RISSIG LICHA

MIAMI—No podemos pensar porque es una herejía para los dogmáticos. No podemos disentir, so pena de ser desleal. No podemos expresar lo que pensamos, ni siquiera para explicar por qué disentimos, porque algunos lo consideran ofensivo y otros, de seguro, lo han de caracterizar de subversivo. No podemos. Y todo, porque en este mundo, que ha civilizado la humanidad y, que hoy abraza la robótica como la solución mágica para todo, todavía algunas costumbres siguen incólumes—tan enquistadas como el Peñón de Gibraltar en la boca del Mediterráneo—como la intolerancia que se perpetúa en nuestra sociedad.

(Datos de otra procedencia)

Definition iset (m : gmap ICMPConnKey ICMPConnTrack) (evs : list EventFields)
    (t : ICMPTracker) : ICMPTracker :=
  mkICMPTracker m (iisNil t) (itimeout t) (imaxEntries t) (iflowLog t ++ evs).

Definition NewICMPTracker (timeout max : Z) : ICMPTracker :=
  let timeout := if decide (timeout = 0)%Z then DefaultICMPTimeout else timeout in
  mkICMPTracker ∅ false timeout max [].

Definition icmpProtocolForAddr (ip : Addr) : Z := if Is6 ip then ICMPv6 else ICMP.

Definition isendEvent (typ : EventType) (c : ICMPConnTrack) (ruleID : list Z) : EventFields :=
  mkEvent (FlowId (ibase c)) typ ruleID (BDirection (ibase c))
    (icmpProtocolForAddr (SourceIP (ibase c))) (SourceIP (ibase c)) (DestIP (ibase c)) 0 0
    (ICMPType c) (ICMPCode c)
    (PacketsRx (ibase c)) (PacketsTx (ibase c)) (BytesRx (ibase c)) (BytesTx (ibase c)).

Definition sendStartEvent (uuid : UUID) (direction : Direction) (srcIP dstIP : Addr)
    (typ code : Z) (ruleID : list Z) (size_ : Z) : EventFields :=
  let ingress := bool_decide (direction = Ingress) in
  mkEvent uuid TypeStart ruleID direction (icmpProtocolForAddr srcIP) srcIP dstIP 0 0
    typ code
    (if ingress then 1 else 0) (if ingress then 0 else 1)
    (if ingress then u64 size_ else 0) (if ingress then 0 else u64 size_).

Definition itouch (now : Z) (dir : Direction) (size_ : Z) (c : ICMPConnTrack) : ICMPConnTrack :=
  iwith_base (UpdateCounters dir size_) (iwith_base (UpdateLastSeen now) c).

Definition iupdateIfExists (now : Z) (srcIP dstIP : Addr) (id : Z) (direction : Direction)
    (size_ : Z) (t : ICMPTracker) : ICMPTracker * (ICMPConnKey * bool) :=
  let key := mkIKey srcIP dstIP id in
  match iconnections t !! key with
  | Some conn =>
      (iset (<[key := itouch now direction size_ conn]> (iconnections t)) [] t, (key, true))
  | None => (t, (key, false))
  end.

Definition ievictOneLocked (order : list (ICMPConnKey * ICMPConnTrack)) (t : ICMPTracker)
    : ICMPTracker :=
  match evict_scan (fun _ => false) (fun c => lastSeen (ibase c)) order None 0 with
  | ScanOldest k =>
      let evs := match iconnections t !! k with
                 | Some evicted => [isendEvent TypeEnd evicted []]
                 | None => []
                 end in
      iset (delete k (iconnections t)) evs t
  | ScanTombstone _ | ScanNothing => t
  end.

No podemos rezar en paz porque un fundamentalista le declaró la guerra a todo infiel que no comulgue como él. No podemos despotricar contra el gasto excesivo del Estado y el crecimiento ad infinitum del asistencialismo porque hacerlo es no ser solidario con el desvalido. No podemos, desde la derecha, hablar del Estado del bienestar porque nos tildan hipócrita. No podemos, desde la izquierda, hablar de la necesidad de crear riquezas porque nos pintan de burgués. No podemos, desde el centro, criticar a la derecha y a la izquierda, porque nos tildan de intolerantes. No podemos hacer un piropo porque, de seguro, alguien habrá de calificarnos de sexistas. No podemos.

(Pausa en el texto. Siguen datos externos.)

(* ===== verification/UspNat.v ===== *)
(** * Packet rewriting and NAT of the userspace firewall
      (client/firewall/uspfilter/nat.go)

    The 1:1 DNAT maps, the port redirection rules, and the in-place rewriting
    of addresses and ports with the repair of the IPv4, TCP, UDP and ICMP
    checksums.  A packet is a list of bytes; a function that mutates
    [packetData] returns the new packet.  Out-of-range accesses are panics. *)

From Stdlib Require Import ZArith Lia.
From stdpp Require Import base gmap strings numbers countable sorting list.
From S2P Require Import Prelude Netip Checksum UspPacket.

Definition sourcePortOffset : nat := 0.
Definition destinationPortOffset : nat := 2.
Definition ipv4SrcOffset : nat := 12.
Definition ipv4DstOffset : nat := 16.
Definition ipv6SrcOffset : nat := 8.
Definition ipv6DstOffset : nat := 24.
Definition ipv6HeaderLen : nat := 40.

(** [binary.BigEndian.Uint16(p[o:o+2])], [binary.BigEndian.PutUint16(p[o:o+2], v)] *)
Definition get16 (p : list Z) (o : nat) : M Z :=
  if decide (o + 2 <= length p) then Ok (word_at p o) else Panic.

Definition put16 (p : list Z) (o : nat) (v : Z) : M (list Z) :=
  if decide (o + 2 <= length p) then Ok (copy_into p o (Uint16_bytes v)) else Panic.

No podemos estar en contra de lo uno porque no aprobemos de todo lo que otro plantea. Se puede estar en contra y, al mismo tiempo, a favor. Todo es cuestión de grados—quizás porque no todo es blanco y negro, sino un tanto grisáceo aunque no necesariamente un opresivo gris con 50 tonalidades que azoten nuestro intelecto. No podemos celebrar la pluralidad porque algunos no solo prefieran la homogeneidad sino que insistan en imponer, a capa y espada, su pensar.

No podemos seguir menospreciando a unos en favor de valorizar a otros ni imponer a la fuerza la ley de la obsolescencia a todo aquello que queremos descartar porque no concuerda con aquello que queremos exaltar. Pese a ello, reconozco que estamos siendo victimizados por una obsolescencia que nos sofoca por el raudo y veloz afán de algunos por ser modernos, ser diferentes aunque, a la postre, incomode a los presentes aquello de ser diferente.

No podemos, en favor del modernismo, echar al basurero nuestras tradiciones, costumbres y aquello que bien nos ha servido. No podemos y, sin embargo, vemos cómo sucede. Ya nadie se llama José. Pocas se llaman María. Ahora, impera Yadiel y reina Yudelis. Lo mismo pasa con la tecnología. El Fax ya no copia. No hace falta un localizador, ni siquiera una llamada. Preferimos un SMS.
Costumbres, tradiciones y dispositivos, que una vez considerábamos esenciales, resultan como también sucede con principios y valores, como la ética y la moral, ser pasajeros deambulando en la mar de la intolerancia. Muestras abundan. Los manjares de la nona los desintegró el microondas. El iPod Classic, cuán manzana pasada de tiempo para algunos, se nos pudrió. Y, hasta la socialización en persona ha dado pie a la desolación socializada que hoy nos permite la Red.

Si hablamos de la familia nuclear, detonamos una bomba social y nos tildan de estar en contra de las familias no tradicionales. Si defendemos la libertad de expresión nos recuerdan que sólo existe para aquéllos con acceso a los medios como si por hablar de ello liberaran los medios que ellos mismos controlan. Y, peor aún, al defender estos valores tradicionales nos tildan de retrógradas. Nuestro codicia por perpetuar el modernismo ad infinitum sentencia todo lo que creamos y, peor aún, la descalificación de todo lo que fue, creímos o pensamos y, para colmo, hasta lo que expresamos.

Por eso, no podemos permitir que descartemos lo que fue porque nos es moderno y ya no es; ni lo que pensamos porque otro no lo piense, ni lo que expresamos porque a alguien no le plazca. No podemos seguir así. La intolerancia, más allá que al gluten y la láctea, por aquello que fue o lo que queremos ser, es el mayor mal al que nos enfrentamos todos los que valoramos nuestras libertades por lo que solo vamos a efectivamente combatir la intolerancia a través de tolerancia pues si algo no podemos ser es intolerantes.